End each day with a brief check in with your spouse. What did you notice from them that you saw? What work did you see that they were doing? What work did you see that you were doing today. Was there anything that happened today that you need to seek forgiveness for? What housekeeping is needed today? 

In the beginning of establishing this daily rhythm, I think what you’ll find is that this will probably feel tedious, elementary, and repetitive. Most couples I know and work with do not have a regular process or rhythm of how and when they resolve even the most minor of issues in their relationship. Doing this daily will help you to establish this so that when you have substantial issues to address, you’ve built a process together and have worked on a relational stamina of addressing your challenges. 

Weekly 

Get out of the house for dinner, a hike/walk, or some other enjoyable experience together once a week and answer these three questions together: 

  • Can I tell you what I’m thankful for about you? I’m thankful for …
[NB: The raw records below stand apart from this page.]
End Decoder.

Section Checkpoints.

Variable big_endian : bool.

(** C4.  With no hasher configured, the byte that brings [buffer_len] to
    the completion threshold is stored and that is all: no callback runs,
    [buffer_len] stays at the threshold instead of returning to 0, and
    every other field is as reset detection left it (the completion
    checkpoint itself changes nothing).  The checkpoint is reached when
    reset detection does not end the call and neither of the two earlier
    thresholds coincides with this one. *)
Theorem completion_without_hasher
    (sc : sercomm) (sm : list sercomm_msg) (byte : Z) :
  hash sc = None ->
  reset_fires sc byte = false ->
  u32 (buffer_len sc + 1) = frame_len sc ->
  frame_len sc <> frame_start_bytes sc ->
  frame_len sc <> header_len sc ->
  sc_get_message big_endian sc sm byte = (appended sc byte, []) /\
  buffer_len (appended sc byte) = frame_len sc /\
  buffer (appended sc byte) (buffer_len sc) = byte /\
  (forall j, j <> buffer_len sc -> buffer (appended sc byte) j = buffer sc j) /\
  message_len (appended sc byte) = message_len sc.
Proof.
  intros Hh R H2 H0 H1.
  rewrite completion_step by congruence. rewrite Hh.
  destruct sc; unfold appended; step_cbn.
  repeat split; auto using upd_same, upd_other.
Qed.

(** C8.  At the sync checkpoint, a buffer that differs from the sync
    pattern loses its oldest byte: the other [frame_start_bytes - 1] bytes
    move down by one place, [buffer_len] drops by one, and no other field
    and no byte outside the moved range changes; a buffer that matches is
    left as it was after the byte was stored.  No callback runs. *)
Theorem sync_checkpoint
    (sc : sercomm) (sm : list sercomm_msg) (byte : Z) :
  1 <= frame_start_bytes sc <= 255 ->
  reset_fires sc byte = false ->
  u32 (buffer_len sc + 1) = frame_start_bytes sc ->
  let a := appended sc byte in
  let n := frame_start_bytes sc in
  (read (buffer a) 0 n <> read (frame_start sc) 0 n ->
   exists b',
     sc_get_message big_endian sc sm byte =
       (with_buffer_len (with_buffer a b') (buffer_len a - 1), []) /\
     buffer_len a - 1 = n - 1 /\
     (forall j, 0 <= j < n - 1 -> b' j = buffer a (j + 1)) /\
     (forall j, j < 0 \/ n - 1 <= j -> b' j = buffer a j)) /\
  (read (buffer a) 0 n = read (frame_start sc) 0 n ->
   sc_get_message big_endian sc sm byte = (a, [])).
Proof.
  intros Hn R H0 a n. rewrite sync_step by assumption. fold a n.
  assert (La : buffer_len a = n).
  { subst a n. destruct sc; unfold appended; step_cbn. exact H0. }
  split; intros Hm.
  - destruct (Z.eqb_spec (memcmp (buffer a) 0 (frame_start sc) 0 n) 0)
      as [E|E].
    { apply memcmp_zero in E. contradiction. }
    exists (shift_loop (buffer a) 1 1 (Z.to_nat (u8 (n - 1)))).
    assert (U8 : u8 (n - 1) = n - 1).
    { unfold u8. apply Z.mod_small. subst n. lia. }
    assert (U32 : u32 (n - 1) = n - 1).
    { unfold u32. apply Z.mod_small. subst n. lia. }
    repeat split.
    + unfold shift_message. rewrite La, U32. reflexivity.
    + now rewrite La.
    + intros j Hj. rewrite shift_loop_spec, U8 by lia.
      destruct (Z.leb_spec (1 - 1) j), (Z.ltb_spec j (1 - 1 + Z.of_nat (Z.to_nat (n - 1))));
        simpl; auto; lia.
    + intros j Hj. rewrite shift_loop_spec, U8 by lia.
      destruct (Z.leb_spec (1 - 1) j), (Z.ltb_spec j (1 - 1 + Z.of_nat (Z.to_nat (n - 1))));
        simpl; auto; lia.
  - apply memcmp_zero in Hm. now rewrite Hm.
Qed.

End Checkpoints.

(** ** The dispatch scan *)

Lemma scan_first_match (sm : list sercomm_msg) (c : Z) (f : callback) :
  first_match sm c f -> scan sm c = Some f.
Proof.
  intros (pre & e & post & -> & Hpre & Hc & Hf).
  induction pre as [|e0 pre IH]; simpl.
  - rewrite Hf, Hc, Z.eqb_refl. reflexivity.
  - destruct (Hpre e0 (or_introl eq_refl)) as [F0 C0].
    destruct (fn e0) as [f0|]; [|contradiction].
    destruct (Z.eqb_spec (cmd e0) c); [contradiction|].
    apply IH. intros e' He'. apply Hpre. now right.
Qed.

Lemma scan_no_match (sm : list sercomm_msg) (c : Z) :
  no_match sm c -> scan sm c = None.
Proof.
  induction sm as [|e0 sm IH]; intros H; simpl; [reflexivity|].
  destruct (fn e0) as [f0|] eqn:F0; [|reflexivity].
  destruct (Z.eqb_spec (cmd e0) c) as [E|E].
  - exfalso. apply (H [] e0 sm eq_refl); [intros ? []| congruence | exact E].
  - apply IH. intros pre e post -> Hpre Hf.
    apply (H (e0 :: pre) e post eq_refl); [|exact Hf].
    intros e' [<-|He']; [congruence | now apply Hpre].
Qed.

Lemma scan_some (sm : list sercomm_msg) (c : Z) (f : callback) :
  scan sm c = Some f -> first_match sm c f.
Proof.
  induction sm as [|e0 sm IH]; simpl; [discriminate|].
  destruct (fn e0) as [f0|] eqn:F0; [|discriminate].
  destruct (Z.eqb_spec (cmd e0) c) as [E|E]; intros H.
  - injection H as <-. exists [], e0, sm.
    split; [reflexivity|]. split; [intros ? []|now split].
  - destruct (IH H) as (pre & e & post & -> & Hpre & Hc & Hf).
    exists (e0 :: pre), e, post. split; [reflexivity|].
    split; [|now split].
    intros e' [<-|He']; [split; congruence | now apply Hpre].
Qed.

Section Codec.

Variable big_endian : bool.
  • What do you need from me this week?

  • How have I hurt you this week?

  • How can I make it right?

Yearly

Take a trip away from home for at least 2 nights to get away together. Consider attending a marriage event or retreat. This is the time to set goals for the upcoming year together. Talk through what you’ve seen grow in yourself and in each other over the past year. Review your notes and letters from these 12 steps. Is there anything that you need to revisit? Talk through what step you feel like you are on in your relationship today. Identify what you want to accomplish individually and together over the next year. 

In subsequent years, you’ll have the goals from the previous year that you can revisit. Celebrate your wins, correct your flaws, and let go of your losses. 


Step 10 Reflection Questions

  • What was this step like for you?
  • What did you notice about yourself in this step of an inventory?
  • Did you feel any wins or losses in doing this?
  • Where is God in all of this for you?